You will enjoy this guest post from Jay Martini:

Had an interesting discussion with the youngest daughter over the weekend regarding college majors. She heads off in August to a high-quality public institution in a neighboring state, and we talked about the correlation between her deciding on a specific path at the university versus finding a decent job when spit out four (or more) years later.

My first inclination, of course, was journalism. The power of the press. Woodward & Bernstein. Cigar-smoking and those weird green visors. All that crap. Then I read that the Boston Globe, in business since 1872, (only seven years after that immortal line " how was the play, Mrs. Lincoln?"), may be closing their doors this week. Incredible. Ix-nay on that.

I would have suggested business as a major, but this daughter, while brilliant in many ways, finds what we do daily---the compiling of data, the 'strategerie', the thrill of the completed sale---distasteful almost to the point of ignorance. I think she'd be slam-dunk successful in whatever is the opposite of buying/selling--maybe pottery-making, not that there's anything wrong with that. After a bad day at Black Rock, I think I'd enjoy tossing something into a kiln, just to watch it incinerate.

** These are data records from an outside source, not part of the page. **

Lemma openex_loop_spec (norm : bool) (cs : list string) :
  ∀ (i : nat) (obs : obstack) (lst : list string) (w : World),
    populated i obs → length lst = (i + length cs)%nat →
    ∃ errc res lst' w' tr,
      openex_loop norm i cs obs lst w = (Ok (errc, res, lst'), w', tr) ∧
      (length (resolved_names tr) ≤ length cs)%nat ∧
      lst' = (if norm
              then take i lst ++ resolved_names tr
                     ++ drop (i + length (resolved_names tr)) lst
              else lst) ∧
      match res with
      | Some obs' =>
          errc = 0 ∧ populated (i + length cs) obs' ∧
          length (resolved_names tr) = length cs ∧
          closed_owners tr = [] ∧ closed_repositories tr = [] ∧
          held_owner obs' = held_owner obs ++ opened_owners tr ∧
          held_repository obs' = held_repository obs ++ opened_repositories tr
      | None =>
          errc ≠ 0 ∧ (length (resolved_names tr) < length cs)%nat ∧
          closed_owners tr = held_owner obs ++ opened_owners tr ∧
          closed_repositories tr =
            held_repository obs ++ opened_repositories tr
      end.
Proof.
  induction cs as [|c cs IH]; intros i obs lst w Hpop Hlen.
  - do 5 eexists. split; [reflexivity|].
    cbn [resolved_names flat_map length opened_owners opened_repositories
         closed_owners closed_repositories].
    rewrite !Nat.add_0_r, !app_nil_r. cbn [app]. rewrite take_drop.
    conjs; try reflexivity; try lia; try assumption.
    destruct norm; reflexivity.
  - cbn [length] in Hlen.
    destruct (openex_step_spec norm i c obs lst w Hpop ltac:(lia))
      as (obs1 & err & lst1 & w1 & t1 & Hstep & Hco & Hcr & Hho & Hhr & Herr).
    cbn [openex_loop]. rewrite bind_run, Hstep.
    destruct err as [e|].
    + destruct Herr as [Hnames ->].
      destruct (release_spec obs1 w1)
        as (w2 & t2 & Hrel & Hco2 & Hcr2 & Hoo2 & Hor2 & Hn2).
      rewrite bind_run, Hrel, ret_run.
      do 5 eexists. split; [reflexivity|].
      rewrite !resolved_names_app, !closed_owners_app, !closed_repositories_app,
        !opened_owners_app, !opened_repositories_app.
      rewrite Hnames, Hn2, Hco, Hcr, Hco2, Hcr2, Hoo2, Hor2, Hho, Hhr.
      cbn [resolved_names closed_owners closed_repositories opened_owners
           opened_repositories flat_map app length].
      rewrite !app_nil_r, Nat.add_0_r, take_drop.
      conjs; try lia; try reflexivity.
      * destruct norm; reflexivity.
      * apply fuseErrc_nonzero.
    + destruct Herr as (Hpop1 & n & Hnames & ->).
      assert (Hlen1 : length (if norm then <[i:=n]> lst else lst)
                      = (S i + length cs)%nat).
      { destruct norm; rewrite ?length_insert; lia. }
      destruct (IH (S i) obs1 _ w1 Hpop1 Hlen1)
        as (errc & res & lst' & w2 & t2 & Hloop & Hk & Hlst & Hres).
      rewrite Hloop. do 5 eexists. split; [reflexivity|].
      rewrite !resolved_names_app, !closed_owners_app, !closed_repositories_app,
        !opened_owners_app, !opened_repositories_app.
      rewrite Hnames, Hco, Hcr. cbn [app length].
      split; [lia|]. split.
      * rewrite Hlst. destruct norm; [|reflexivity].
        rewrite take_S_insert by lia.
        rewrite drop_insert_lt by lia.
        rewrite <- app_assoc. cbn [app].
        replace (S i + length (resolved_names t2))%nat
          with (i + S (length (resolved_names t2)))%nat by lia.
        reflexivity.
      * destruct res as [obs'|].
        -- destruct Hres as (-> & Hp & Hnl & Hco2 & Hcr2 & Hho2 & Hhr2).
           rewrite Hho2, Hhr2, Hho, Hhr, Hco2, Hcr2, <- !app_assoc.
           replace (i + S (length cs))%nat with (S i + length cs)%nat by lia.
           conjs; try assumption; try reflexivity; lia.
        -- destruct Hres as (Hne & Hnl & Hco2 & Hcr2).
           rewrite Hco2, Hcr2, Hho, Hhr, <- !app_assoc.
           conjs; try assumption; try reflexivity; lia.
Qed.

(** *** The claims about [openex] and [Readpath] *)

Lemma index_from_found (s : string) (i : Z) :
  0 ≤ i → has_byte "." s = true → 0 ≤ strings.index_from is_dot i s.
Proof.
  revert i. induction s as [|a s IH]; intros i Hi; [discriminate|].
  cbn [has_byte strings.index_from]. unfold is_dot at 1.
  destruct (Ascii.eqb "."%char a); [intros _; exact Hi|].
  cbn [orb]. apply IH. lia.
Qed.

Lemma populated_zero : populated 0 obstack_zero.
Proof.
  unfold populated, obstack_zero. cbn [owner repository ref entry].
  rewrite !is_Some_alt. intuition lia.
Qed.


(** C7.  [openex] either fails with a non-zero errno, no obstack, and
    every owner and repository acquired during the walk closed again, or
    succeeds with errno zero and an obstack populated exactly to the depth
    of the token sequence, every token resolved, nothing closed, and the
    obstack holding what the walk acquired. *)
Theorem openex_atomic (fs : hubfs) (path : string) (norm : bool) (w : World) :
  ∃ errc res lst w' tr,
    openex fs path norm w = (Ok (errc, res, lst), w', tr) ∧
    match res with
    | None =>
        errc ≠ 0 ∧
        closed_owners tr = opened_owners tr ∧
        closed_repositories tr = opened_repositories tr
    | Some obs =>
        errc = 0 ∧
        populated (length (split (pathutil.Join [prefix fs; path]))) obs ∧
        length (resolved_names tr) =
          length (split (pathutil.Join [prefix fs; path])) ∧
        closed_owners tr = [] ∧ closed_repositories tr = [] ∧
        held_owner obs = opened_owners tr ∧
        held_repository obs = opened_repositories tr
    end.
Proof.
  unfold openex.
  destruct (openex_loop_spec norm (split (pathutil.Join [prefix fs; path]))
              0 obstack_zero _ w populated_zero eq_refl)
    as (errc & res & lst & w' & tr & Hrun & _ & _ & Hres).
  exists errc, res, lst, w', tr. split; [exact Hrun|].
  destruct res as [obs|]; cbn [held_owner held_repository obstack_zero
                                 owner repository app Nat.add] in Hres.
  - exact Hres.
  - destruct Hres as (Hne & _ & Hco & Hcr). auto.
Qed.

So, as I was feverishly projecting four years out to the prospect of said daughter returning home, whining, "Da-a-a-ad, what do I do NOW?"---after her parents have transferred six figures plus from their coffers to the college's account---I had the revelation that the field of psychology is the common thread the binds us all.

Why? With almost any produce commodity, the real supply/demand ratio recently has had less & less effect on markets. Unfortunately, the sizzle, the BS, the hype, what may or may not happen in futuretime instead of what is taking place now, is what makes a price move. What makes the big players---the major wholesalers and foodservice monsters---decide on a block deal purchase on a whim? To a certain extent, it's the psychological aspects of this & the immediate rush of being 'right' in the end.

And it's not just produce. The sheep mentality that's pushed the Dow 30% higher since March 1 has little to do with the nasty financial numbers still being released. Conversely, a farmer friend of mine with hogs has endured a twenty percent pork market haircut solely because the formerly-called swine flu was incorrectly named.

I thought I made a good case to the daughter. She plans to be an education major.